[WHAT YOU NEED TO DO]
Your job is to reproduce all of the data exactly.

[Saved data entries]
______
(** * caddy-auth-jwt: the authentication decision engine and the token grantor

    A shallow embedding of [AuthProvider.Authenticate] and of
    [TokenGrantor.GrantToken] (plugin.go and the grantor that follows it),
    with the HTTP response writer, the forwarded request, the provider pool
    and the heap of validator options as explicit state.

    Conventions.
    - A Go [error] is a value of type [error]; the nil error is [None].
    - Pointer fields that [Authenticate] dereferences unconditionally
      ([TokenValidator], [r.URL], the logger) are modelled by the value they
      point to: the development covers configurations in which registration
      has installed them.  [*UserClaims], which the code tests against nil,
      is an [option].  [*TokenValidatorOptions] is a location in a heap,
      because the object is shared between the copies of a provider.  The
      header maps of the writer and of the request exist, as they do for
      every request the server hands over.
    - Logging ([m.logger.Debug], [m.logger.Error]) has no effect on any
      value the function computes and is left out. *)

From Stdlib Require Import Strings.Ascii Strings.String Strings.Byte.
From stdpp Require Import base strings list gmap.

Open Scope string_scope.
Open Scope list_scope.

(** ** Strings (package strings) *)

Module strings.

(** [strings.HasPrefix(s, prefix)]. *)
Fixpoint HasPrefix (s pre : string) : bool :=
  match pre, s with
  | EmptyString, _ => true
  | String c pre', String d s' => bool_decide (c = d) && HasPrefix s' pre'
  | String _ _, EmptyString => false
  end.

(** [strings.Contains(s, substr)]: [substr] occurs at some offset of [s]. *)
Fixpoint Contains (s substr : string) : bool :=
  HasPrefix s substr ||
  match s with
  | EmptyString => false
  | String _ s' => Contains s' substr
  end.

(** [strings.Join(elems, sep)]. *)
Fixpoint Join (elems : list string) (sep : string) : string :=
  match elems with
  | [] => ""
  | [e] => e
  | e :: rest => e +:+ sep +:+ Join rest sep
  end.

End strings.

(** ** Errors *)

(** The two dynamic types of error values that occur: the package's own
    [strError] constants (a string type), and formatted errors as
    [fmt.Errorf] builds them. *)
Inductive error : Type :=
| strError (msg : string)
| errorString (msg : string).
______
[EXPECTED ANSWER]
(** * caddy-auth-jwt: the authentication decision engine and the token grantor

    A shallow embedding of [AuthProvider.Authenticate] and of
    [TokenGrantor.GrantToken] (plugin.go and the grantor that follows it),
    with the HTTP response writer, the forwarded request, the provider pool
    and the heap of validator options as explicit state.

    Conventions.
    - A Go [error] is a value of type [error]; the nil error is [None].
    - Pointer fields that [Authenticate] dereferences unconditionally
      ([TokenValidator], [r.URL], the logger) are modelled by the value they
      point to: the development covers configurations in which registration
      has installed them.  [*UserClaims], which the code tests against nil,
      is an [option].  [*TokenValidatorOptions] is a location in a heap,
      because the object is shared between the copies of a provider.  The
      header maps of the writer and of the request exist, as they do for
      every request the server hands over.
    - Logging ([m.logger.Debug], [m.logger.Error]) has no effect on any
      value the function computes and is left out. *)

From Stdlib Require Import Strings.Ascii Strings.String Strings.Byte.
From stdpp Require Import base strings list gmap.

Open Scope string_scope.
Open Scope list_scope.

(** ** Strings (package strings) *)

Module strings.

(** [strings.HasPrefix(s, prefix)]. *)
Fixpoint HasPrefix (s pre : string) : bool :=
  match pre, s with
  | EmptyString, _ => true
  | String c pre', String d s' => bool_decide (c = d) && HasPrefix s' pre'
  | String _ _, EmptyString => false
  end.

(** [strings.Contains(s, substr)]: [substr] occurs at some offset of [s]. *)
Fixpoint Contains (s substr : string) : bool :=
  HasPrefix s substr ||
  match s with
  | EmptyString => false
  | String _ s' => Contains s' substr
  end.

(** [strings.Join(elems, sep)]. *)
Fixpoint Join (elems : list string) (sep : string) : string :=
  match elems with
  | [] => ""
  | [e] => e
  | e :: rest => e +:+ sep +:+ Join rest sep
  end.

End strings.

(** ** Errors *)

(** The two dynamic types of error values that occur: the package's own
    [strError] constants (a string type), and formatted errors as
    [fmt.Errorf] builds them. *)
Inductive error : Type :=
| strError (msg : string)
| errorString (msg : string).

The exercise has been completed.